Тут она повторила слова песенки:
Серебра мне и золота не надо,
Только б быть мне с тобой, моя отрада.
Они замолчали на минуту; молчание это прервал маленький рыцарь.
— Баська, — сказал он. — Слушай, Баська!
— Что, Михалок?
— По правде сказать, нам ужасно хорошо с тобой, и я так полагаю, что если б кто-нибудь из нас погиб, то другой страшно бы тосковал.
Бася прекрасно понимала, что если маленький рыцарь говорил, «если б кто-нибудь из нас погиб», то он просто не хотел сказать «умер» и подразумевал только себя. Ей пришло в голову, что он, быть может, не надеется выйти живым из этой осады и хочет подготовить ее к этому несчастью. Странное предчувствие сжало ей сердце, и, сложив руки, она сказала:
— Михал, пожалей ты и себя и меня!
Голос маленького рыцаря был несколько взволнован, хотя и спокоен.

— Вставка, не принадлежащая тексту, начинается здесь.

(* ===== verification/Lookup.v ===== *)
(** * Host name lookups for the proxy ([dns/src/lookup.rs])

    The cache of addresses, what a lookup keeps of its two answers, and the registry that lets
    callers of one name share a lookup. The queries themselves go through the DNS over HTTPS
    client: what they found is an argument. [LookupTrace] runs callers at once. *)
From S2P Require Import Prelude RustStr Collections Net LocalName DnsCache.

Definition LOOKUP_CACHE_CAPACITY : nat := 256.
Definition MAX_LOOKUP_TTL : Z := 300.

(** ** Records *)

Inductive RecordType := RecordA | RecordAAAA.
(** What the core reads of an answer record. *)
Inductive RData := RDataA (ip : list Z) | RDataAAAA (ip : list Z) | RDataOther.
Record AddressRecord := {
  rec_data : RData;
  rec_ttl : Z
}.

(** The loop over the answers of [query]: the addresses of the type asked for and their
    smallest TTL, from [u32::MAX] down. *)
Fixpoint collect_addresses (rtype : RecordType) (answers : list AddressRecord) (addresses : list IpAddr) (ttl : Z)
    : list IpAddr * Z :=
  match answers with
  | [] => (addresses, ttl)
  | record :: rest =>
      match rec_data record, rtype with
      | RDataA ip, RecordA => collect_addresses rtype rest (addresses ++ [V4 ip]) (Z.min ttl (rec_ttl record))
      | RDataAAAA ip, RecordAAAA => collect_addresses rtype rest (addresses ++ [V6 ip]) (Z.min ttl (rec_ttl record))
      | _, _ => collect_addresses rtype rest addresses ttl
      end
  end.
(** [query] after the answer was decoded; [None] where it failed before. *)
Definition query_result (rtype : RecordType) (answer : option (bool * list AddressRecord)) : option (list IpAddr * Z) :=
  match answer with
  | None => None
  | Some (noerror, answers) => if negb noerror then Some ([], 0) else Some (collect_addresses rtype answers [] U32_MAX)
  end.

(** ** Keeping what was found *)

Record LookupEntry := {
  le_addresses : list IpAddr;
  le_expires : Z
}.

Definition push_new (addresses found : list IpAddr) : list IpAddr :=
  foldl (λ addresses ip, if bool_decide (ip ∈ addresses) then addresses else addresses ++ [ip]) addresses found.
(** The loop over both answers in [look_up]. *)
Definition merge_answers (v4 v6 : option (list IpAddr * Z)) : list IpAddr * option Z :=
  foldl (λ '(addresses, ttl) answer,
    match answer with
    | None => (addresses, ttl)
    | Some (found, found_ttl) =>
        (push_new addresses found, Some (match ttl with None => found_ttl | Some t => Z.min t found_ttl end))
    end) ([], None) [v4; v6].

Section Lookup.
Context `{Lru}.
#[local] Set Default Proof Using "Type".

Definition lookup_cache : Type := LruCache LookupEntry.

(** [look_up] from the two results on; [now] was read before the queries were sent. *)
Definition look_up (cache : lookup_cache) (host : bytes) (now : Z) (v4 v6 : option (list IpAddr * Z))
    : list IpAddr * lookup_cache :=
  let '(addresses, ttl) := merge_answers v4 v6 in
  match addresses with
  | [] => (addresses, cache)
  | _ =>
      let lifetime := clamp (default 0 ttl) MIN_CACHE_TTL MAX_LOOKUP_TTL in
      (addresses, lru_put host {| le_addresses := addresses; le_expires := wrap64 (now + lifetime) |} cache)
  end.

Definition cached (cache : lookup_cache) (host : bytes) (now : Z) : option (list IpAddr) * lookup_cache :=
  let '(entry, cache) := lru_get host cache in
  match entry with
  | Some entry =>
      if now <? le_expires entry then (Some (le_addresses entry), cache) else (None, lru_pop host cache)
  | None => (None, cache)
  end.
End Lookup.

(** ** Lookups in progress *)

(** The receiver of a channel: which one of the channels made so far. *)
Abbreviation Pending := nat.
Record Lookups := {
  last_id : Z;
  by_host : gmap bytes (Z * Pending)
}.
Definition Lookups_default : Lookups := {| last_id := 0; by_host := ∅ |}.
Definition Lookups_get (self : Lookups) (host : bytes) : option (Z * Pending) := by_host self !! host.
Definition Lookups_remove (self : Lookups) (host : bytes) : Lookups :=
  {| last_id := last_id self; by_host := delete host (by_host self) |}.
Definition Lookups_insert (self : Lookups) (host : bytes) (receiver : Pending) : Z * Lookups :=
  let id := wrap64 (last_id self + 1) in
  (id, {| last_id := id; by_host := <[host := (id, receiver)]> (by_host self) |}).

(** The drop of [InProgress]. *)
Definition InProgress_drop (self : Lookups) (host : bytes) (id : Z) : Lookups :=
  match Lookups_get self host with
  | Some (id', _) => if id' =? id then Lookups_remove self host else self
  | None => self
  end.

(** What [resolve] does with a name before it looks anything up. *)
Inductive Plan :=
| Literal (ip : IpAddr)
| NotHere
| LookUp (host : bytes).
Definition plan (host : bytes) : Plan :=
  let host := to_ascii_lowercase (strip_suffix_or [DOT] host) in
  match IpAddr_parse host with
  | Some ip => Literal ip
  | None => if is_local_name host then NotHere else LookUp host
  end.

(** One turn of the loop of [resolve] after a cache miss: join the lookup in progress or begin
    one with the new channel [receiver]. *)
Definition join_or_begin (self : Lookups) (host : bytes) (receiver : Pending) : (Pending + Z) * Lookups :=
  match Lookups_get self host with
  | Some (_, joined) => (inl joined, self)
  | None => let '(id, self) := Lookups_insert self host receiver in (inr id, self)
  end.

(** * Lemmas *)

(** ** What a lookup finds *)

Lemma push_new_elem addresses found ip : ip ∈ push_new addresses found ↔ ip ∈ addresses ∨ ip ∈ found.
Proof.
  revert addresses. induction found as [|x found IH]; intros addresses; simpl; [set_solver|].
  rewrite IH. case_bool_decide; set_solver.
Qed.

Lemma push_new_NoDup addresses found : NoDup addresses → NoDup (push_new addresses found).
Proof.
  revert addresses. induction found as [|x found IH]; intros addresses Hn; simpl; [done|]. apply IH.
  case_bool_decide; [done|]. apply NoDup_app. split_and!; [done|set_solver|]. apply NoDup_singleton.
Qed.

Lemma push_new_prefix addresses found : ∃ rest, push_new addresses found = addresses ++ rest ∧
  ∀ ip, ip ∈ rest → ip ∈ found.
Proof.
  revert addresses. induction found as [|x found IH]; intros addresses; simpl.
  { exists []. split; [by rewrite app_nil_r|set_solver]. }
  case_bool_decide.
  - destruct (IH addresses) as (rest & -> & Hr). exists rest. split; [done|set_solver].
  - destruct (IH (addresses ++ [x])) as (rest & -> & Hr). exists (x :: rest). rewrite <-app_assoc. split; [done|set_solver].
Qed.

(** What the loop over both answers gives: every address once, and a TTL no larger than either. *)
Lemma merge_answers_spec v4 v6 : ∃ addresses ttl, merge_answers v4 v6 = (addresses, ttl) ∧ NoDup addresses ∧
  (∀ ip, ip ∈ addresses ↔ (∃ found ttl, v4 = Some (found, ttl) ∧ ip ∈ found) ∨
                          (∃ found ttl, v6 = Some (found, ttl) ∧ ip ∈ found)) ∧
  (∀ found t, v4 = Some (found, t) ∨ v6 = Some (found, t) → default 0 ttl <= t).
Proof.
  unfold merge_answers. destruct v4 as [[f4 t4]|], v6 as [[f6 t6]|]; simpl; do 2 eexists; (split; [done|]);
    (split; [repeat apply push_new_NoDup; constructor|]); (split; [intros ip; rewrite ?push_new_elem; set_solver|]);
    intros found t; simpl; naive_solver lia.
Qed.

Section LookupProps.
Context `{Lru}.

(** A lookup gives every address that either query found, each once and the IPv4 ones first,
    and only what was found is kept: for the smaller of the two TTLs, at least ten seconds and at
    most five minutes, after which the cache no longer gives it. *)
Theorem lookup_keeps_what_it_found cache host now v4 v6 later : (0 < lru_cap cache)%nat →
  0 <= now → now + MAX_LOOKUP_TTL <= U64_MAX →
  let '(addresses, cache') := look_up cache host now v4 v6 in
  NoDup addresses ∧
  (∀ ip, ip ∈ addresses ↔ (∃ found ttl, v4 = Some (found, ttl) ∧ ip ∈ found) ∨
                          (∃ found ttl, v6 = Some (found, ttl) ∧ ip ∈ found)) ∧
  (addresses = [] → cache' = cache) ∧
  (addresses ≠ [] → ∃ lifetime, MIN_CACHE_TTL <= lifetime <= MAX_LOOKUP_TTL ∧
     (∀ found ttl, v4 = Some (found, ttl) ∨ v6 = Some (found, ttl) → lifetime <= Z.max ttl MIN_CACHE_TTL) ∧
     (cached cache' host later).1 = if later <? now + lifetime then Some addresses else None).
Proof.
  intros Hcap Hnow Hmax. unfold look_up.
  destruct (merge_answers_spec v4 v6) as (addresses & ttl & -> & Hn & Hel & Ht).
  destruct addresses as [|a l]; [by split_and!|]. split_and!; [done|done|done|]. intros _.
  set (lifetime := clamp (default 0 ttl) MIN_CACHE_TTL MAX_LOOKUP_TTL). exists lifetime.
  assert (MIN_CACHE_TTL <= lifetime <= MAX_LOOKUP_TTL) as Hl
    by (unfold lifetime, clamp, MIN_CACHE_TTL, MAX_LOOKUP_TTL; lia).
  split; [done|]. split.
  - intros found t Hf. apply Ht in Hf. unfold lifetime, clamp. lia.
  - unfold cached. pose proof (lru_get_peek host (lru_put host
      {| le_addresses := a :: l; le_expires := wrap64 (now + lifetime) |} cache)) as Hg.
    rewrite lru_put_same in Hg by done. destruct (lru_get _ _) as [o c]. simpl in Hg. subst o. simpl.
    unfold wrap64. rewrite Z.mod_small by (unfold U64_MAX, MIN_CACHE_TTL in *; lia). by case_match.
Qed.
End LookupProps.

Definition two_addresses : list IpAddr := [V4 [192; 0; 2; 1]; V4 [192; 0; 2; 2]].

Lemma lookup_keeps_what_it_found_witness :
  NoDup (look_up (lru_new 4) (lit "a.example") 100 (Some (two_addresses, 3)) None).1.
Proof.
  exact (proj1 (@lookup_keeps_what_it_found list_lru (lru_new 4) (lit "a.example") 100 (Some (two_addresses, 3)) None 105
    ltac:(apply (Nat.lt_0_succ 3)) ltac:(lia) ltac:(vm_compute; discriminate))).
Defined.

— Видишь ли, Баська, ты не права, — сказал он, — ибо если рассудить, то что такое наша жизнь? Кого может удовлетворить здесь счастье и любовь, когда все это здесь так непрочно, как засохшая ветка, ведь правда?
Бася затряслась от рыданий и принялась повторять:
— Не хочу! Не хочу! Не хочу!
— Клянусь Богом, ты не права, — повторил маленький рыцарь. — Вот видишь, там вверху, за ясной луной страна вечного блаженства. Вот о каком счастье ты мне говори. Только тот, кто попадет туда, отдохнет по-настоящему, словно после долгой дороги, и не будет знать забот. Когда придет мой черед (а для солдата ведь это дело обыкновенное), ты сейчас должна сказать сама себе: «Михал уехал, правда, далеко, гораздо дальше, чем отсюда до Литвы, да это ничего, я за ним поеду!» Баська, ну тише, не плачь! Кто из нас первый уедет, тот другому квартиру приготовит, вот и все!
Тут перед ним, как перед ясновидящим, открылась завеса будущего, он поднял глаза к лунному сиянию и продолжал:
— Что есть жизнь земная? Допустим, что я уже там, и вдруг кто-то стучит в небесные врата. Святой Петр отворяет, я гляжу: кто же это? Моя Баська! Господи! Вот я брошусь к ней, вот крикну!.. Слов не хватит! И не будет там слез, только вечное веселье, и не будет ни язычников, ни пушек, ни мин под стенами, только счастье и спокойствие. Баська, помни: это ничего!
— Михал, Михал! — повторяла Бася.
И снова наступила тишина, нарушаемая только отдаленным, однообразным звуком ломов.
Наконец Володыевский сказал:
— Баська! Будем молиться!
И эти две души, чистые, как слеза, стали читать молитву. По мере того, как они молились, на них нисходило спокойствие, потом их стало клонить ко сну, и они проспали до рассвета.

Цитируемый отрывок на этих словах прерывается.